— Comme vous voudrez ! Tâchez tout de même de sortir avant Pâques ! Sinon vous finirez par sentir le renfermé !
Et, pour se calmer les nerfs, Arthur claqua vigoureusement la porte.
Il y eut enfin un jour, béni entre tous, où en arrivant à Varanville Tremaine trouva le château sens dessus dessous. En dépit d’un vent frisquet, portes et fenêtres étaient ouvertes lâchant des fumées de soufre à croire que Lucifer venait d’emménager dans l’honnête manoir normand. Au milieu de la cour, Béline brûlait un tas de vêtements, de draps et de linge divers. En le voyant surgir, elle brandit sa grande fourche en signe de bienvenue avant de se remettre à fourgonner dans son feu :
— Monsieur Alexandre est sauvé ! cria-t-elle.
Enfin, il y eut Rose elle-même, amaigrie et pâlie mais rayonnante, qui accourut vers lui dès qu’elle l’aperçut. Il sauta de cheval juste à temps pour la recevoir dans ses bras pleurant et riant de bonheur. La fièvre était tombée et désormais le docteur Annebrun répondait de la vie du jeune homme.

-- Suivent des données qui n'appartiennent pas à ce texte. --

Example match_examples :
  Re.re_match Constants._hours_re_pattern "hour_23" = true /\
  Re.re_match Constants._hours_re_pattern "hour_24" = false /\
  Re.re_match Constants._hours_re_pattern "0" = true /\
  Re.re_match Constants._hours_re_pattern "-1" = true /\
  Re.re_match Constants._hours_re_pattern "hour_5x" = false /\
  Re.re_match Constants._days_re_pattern "31" = true /\
  Re.re_match Constants._days_re_pattern "32" = false /\
  Re.re_match Constants._days_of_week_re_pattern "Monday" = true /\
  Re.re_match Constants._days_of_week_re_pattern "Mon" = false /\
  Re.re_match Constants._minutes_re_pattern "minute_60" = true /\
  Re.re_match Constants._minutes_re_pattern "minute_61" = false.
Proof. repeat split; reflexivity. Qed.
(** ** Sorting *)

Section SortFacts.
Context {A : Type} (le : A -> A -> bool).
Hypothesis le_total : forall x y, le x y = true \/ le y x = true.
Hypothesis le_antisym : forall x y, le x y = true -> le y x = true -> x = y.
Hypothesis le_trans : forall x y z, le x y = true -> le y z = true -> le x z = true.

Lemma insert_perm (x : A) (l : list A) : Permutation (Py.insert le x l) (x :: l).
Proof.
  induction l as [|y r IH]; simpl; [reflexivity|].
  destruct (le x y); [reflexivity|].
  rewrite IH. apply perm_swap.
Qed.

Lemma isort_perm (l : list A) : Permutation (Py.isort le l) l.
Proof.
  induction l as [|x r IH]; simpl; [constructor|].
  rewrite insert_perm. now constructor.
Qed.

Lemma insert_comm (x y : A) (l : list A) :
  Py.insert le x (Py.insert le y l) = Py.insert le y (Py.insert le x l).
Proof.
  induction l as [|z r IH]; simpl.
  - destruct (le x y) eqn:Hxy, (le y x) eqn:Hyx; trivial.
    + now rewrite (le_antisym x y).
    + destruct (le_total x y); congruence.
  - destruct (le y z) eqn:Hyz, (le x z) eqn:Hxz; simpl.
    + destruct (le x y) eqn:Hxy, (le y x) eqn:Hyx; rewrite ?Hyz, ?Hxz; trivial.
      * now rewrite (le_antisym x y).
      * destruct (le_total x y); congruence.
    + destruct (le x y) eqn:Hxy.
      * rewrite (le_trans x y z) in Hxz; congruence.
      * now rewrite Hxz, Hyz.
    + destruct (le y x) eqn:Hyx.
      * rewrite (le_trans y x z) in Hyz; congruence.
      * now rewrite Hxz, Hyz.
    + now rewrite Hxz, Hyz, IH.
Qed.

Lemma isort_of_perm (a b : list A) :
  Permutation a b -> Py.isort le a = Py.isort le b.
Proof.
  induction 1; simpl; try congruence.
  apply insert_comm.
Qed.

Lemma isort_eq_iff (a b : list A) :
  Py.isort le a = Py.isort le b <-> Permutation a b.
Proof.
  split; [|apply isort_of_perm].
  intros E. rewrite <- (isort_perm a), E. apply isort_perm.
Qed.
End SortFacts.
Definition bind {A B : Type} (m : M A) (k : A -> M B) : M B :=
  fun w => k (fst (m w)) (snd (m w)).

Definition gets {A : Type} (f : world -> A) : M A := fun w => (f w, w).

Definition modify (f : world -> world) : M unit := fun w => (tt, f w).

(** The world a [void] operation leaves behind. *)
Definition exec {A : Type} (m : M A) (w : world) : world := snd (m w).

Declare Scope monad_scope.
Delimit Scope monad_scope with monad.
Notation "x <- m ;; k" := (bind m (fun x => k))
  (at level 61, m at next level, right associativity) : monad_scope.
Notation "m ;; k" := (bind m (fun _ => k))
  (at level 61, right associativity) : monad_scope.
Local Open Scope monad_scope.

(** Appending to the log: the effect of calling a caller's closure. *)
Definition emit (e : event) : M unit := modify (with_log (fun l => l ++ [e])).

(** ** Constants and the random generator of the base library *)

(** [max_uint64] of the base library, the largest [uint64_t]. *)
Definition max_uint64 : Z := 18446744073709551615.

(** A value converted to [uint64_t]. *)
Definition to_uint64 (v : Z) : Z := v mod 2 ^ 64.

(** Modelled from the spec: the handshake version threshold,
    [message::version::level::bip61] of the base library; 70002 is the value
    the comment in [session::attach_handshake_protocols] gives. *)
Definition bip61 : Z := 70002.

Un long moment, ils restèrent ainsi serrés l’un contre l’autre au point que Guillaume pouvait sentir battre le cœur de la jeune femme. Tandis qu’elle courait vers lui, le grand bonnet qui emprisonnait ses cheveux s’était envolé, libérant leur masse soyeuse où se perdaient les mains et les lèvres de Guillaume. Bouleversé, il allait peut-être en dire plus qu’il ne fallait à cet instant où Rose n’était qu’une mère tout juste sortie de l’enfer, mais, déjà, elle se dégageait et il put voir scintiller les beaux yeux verts qui avaient retrouvé tout leur joyeux éclat.
— Venez vite à la cuisine boire un bon café ! Marie est en train de sortir une fournée de brioches. Nous allons faire la fête !
Elle prit sa main pour l’entraîner et tous deux se mirent à courir comme des enfants vers la grande salle voûtée d’où s’échappait la divine odeur du beurre chaud. Marie Gohel y bourdonnait autour de son Félicien qui, incapable de rester plus longtemps exilé, était revenu de Chanteloup au petit jour poussé par l’une de ces prémonitions comme en ont parfois les vieillards. Il y eut alors une séance d’embrassades générales à laquelle cependant ne participa pas François Niel : Rose l’avait envoyé se coucher et il allait sans doute dormir jusqu’au lendemain.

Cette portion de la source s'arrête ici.